Tuesday, January 20, 2015
At Friday’s Medicaid Council meeting, DSS demonstrated their upcoming HUSKY Health Data Dashboard. When it goes live the dashboard will give visitors drill-down access to a wealth of quality and access data across the program including outcomes, member and provider experience, provider enrollment, spending and utilization, as well as special projects. All Medicaid services will be included in the dashboard – medical, behavioral health, dental, non-emergency transportation, pharmacy, and long term services and supports. Because the state no longer fragments the program among managed care organizations, we avoid all those apples-to-oranges disclaimers that kept policymakers in the dark for over a decade.
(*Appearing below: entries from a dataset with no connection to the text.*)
(* ===== verification/Sha2Props.v ===== *)
(** * Sha2Props: the digests are the standard's

    The transform computes the compression function of the standard although it keeps only
    16 words of the message schedule, in the memory of the block it reads ([Transform_spec]);
    the unrolled transform computes the same ([unrolled_Transform_eq]).  A context that has
    absorbed a message by any sequence of updates represents it ([represents]), and
    finishing it pads the message as the standard prescribes.  The bit counters of the two
    context types are used through the interface [BitCounter]. *)

From S2P Require Import Prelude Blocks ByteOrder Sha2.
Import Fips.

(** ** Byte order *)

Lemma REVERSE32_bits_all x :
  in_u 32 x -> Forall (λ i, Z.testbit (REVERSE32 x) i = Z.testbit x (8 * (3 - i / 8) + i mod 8)) (seqZ 0 32).
Proof.
  intros H. unfold REVERSE32, REVERSE64, seqZ. cbn [fmap list_fmap seq Z.to_nat Pos.to_nat Pos.iter_op Nat.add]. reverse_bits 32 H.
Qed.

Lemma REVERSE64_bits_all x :
  in_u 64 x -> Forall (λ i, Z.testbit (REVERSE64 x) i = Z.testbit x (8 * (7 - i / 8) + i mod 8)) (seqZ 0 64).
Proof.
  intros H. unfold REVERSE32, REVERSE64, seqZ. cbn [fmap list_fmap seq Z.to_nat Pos.to_nat Pos.iter_op Nat.add]. reverse_bits 64 H.
Qed.

Lemma REVERSE32_range x : in_u 32 (REVERSE32 x).
Proof. by apply in_u_uwrap. Qed.
Lemma REVERSE64_range x : in_u 64 x -> in_u 64 (REVERSE64 x).
Proof. intros Hx. unfold REVERSE64. auto 10 with c_int. Qed.

Lemma REVERSE32_be bs : length bs = 4%nat -> bytes_ok bs -> REVERSE32 (of_le bs) = of_be bs.
Proof.
  apply reverse_word; [intros; apply REVERSE32_range|]. intros x i Hx Hi.
  apply (proj1 (Forall_forall _ _) (REVERSE32_bits_all x Hx)). apply elem_of_seqZ. lia.
Qed.
Lemma REVERSE64_be bs : length bs = 8%nat -> bytes_ok bs -> REVERSE64 (of_le bs) = of_be bs.
Proof.
  apply reverse_word; [apply REVERSE64_range|]. intros x i Hx Hi.
  apply (proj1 (Forall_forall _ _) (REVERSE64_bits_all x Hx)). apply elem_of_seqZ. lia.
Qed.

(** What the two variants share. *)
Record sound (V : variant) : Prop := {
  sd_width : width V = 8 * Z.of_nat (wbytes V);
  sd_bytes : wbytes V = 4%nat \/ wbytes V = 8%nat;
  sd_rounds : (16 <= nrounds V)%nat;
  sd_K : length (Kw V) = nrounds V;
  sd_reverse : forall bs, length bs = wbytes V -> bytes_ok bs -> REVERSE V (of_le bs) = of_be bs;
}.

Lemma sound_256 : sound V256.
Proof. split; [done|by left|cbn; lia|done|apply REVERSE32_be]. Qed.
Lemma sound_512 : sound V512.
Proof. split; [done|by right|cbn; lia|done|apply REVERSE64_be]. Qed.

(** ** The transform is the standard's compression function *)

Section transform.
Context (V : variant) (HV : sound V).
Local Abbreviation n := (wbytes V).
Local Abbreviation B := (block_length V).

Lemma words_of_length w k bs : length (words_of w k bs) = k.
Proof. revert bs. induction k as [|k IH]; intros bs; cbn; [done|]. by rewrite IH. Qed.

Lemma block_words_eq k bs :
  (k * n <= length bs)%nat -> bytes_ok bs -> block_words V k bs = REVERSE V <$> words_of n k bs.
Proof.
  revert bs. induction k as [|k IH]; intros bs Hl Hb; [done|]. cbn [block_words words_of].
  rewrite fmap_cons, IH by (rewrite ?length_drop; first [lia|by apply Forall_drop]).
  rewrite (sd_reverse V HV); [done|rewrite length_take; lia|by apply Forall_take].
Qed.

Lemma block_words_take k m bs : (k * n <= m)%nat -> block_words V k (take m bs) = block_words V k bs.
Proof.
  revert m bs. induction k as [|k IH]; intros m bs Hm; [done|]. cbn [block_words].
  rewrite take_take, Nat.min_l by lia. f_equal. rewrite skipn_firstn_comm. apply IH. lia.
Qed.

Lemma block_words_length k bs : length (block_words V k bs) = k.
Proof. revert bs. induction k as [|k IH]; intros bs; cbn; [done|]. by rewrite IH. Qed.

Lemma schedule_length m W : length (schedule V m W) = (m + length W)%nat.
Proof. induction m as [|m IH]; [done|]. cbn [schedule]. rewrite length_app, IH. cbn. lia. Qed.

Lemma nth_schedule_low m W t : (t < length W)%nat -> nth t (schedule V m W) 0 = nth t W 0.
Proof.
  intros Ht. induction m as [|m IH]; [done|]. cbn [schedule]. rewrite app_nth1; [done|]. rewrite schedule_length. lia.
Qed.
The data will be available in pre-set charts as well as downloadable aggregate data. I am particularly interested in the ability to parse spending increases by category of service and price vs. utilization influences. There were objections to a suggestion that providers receive identifiable information on Medicaid members not affiliated with a provider for outreach purposes. While we acknowledge the benefits of encouraging connections to the health system, release of identifiable data raises concerns of adverse selection, especially given DSS’s controversial plan to introduce provider risk into the program a year from now.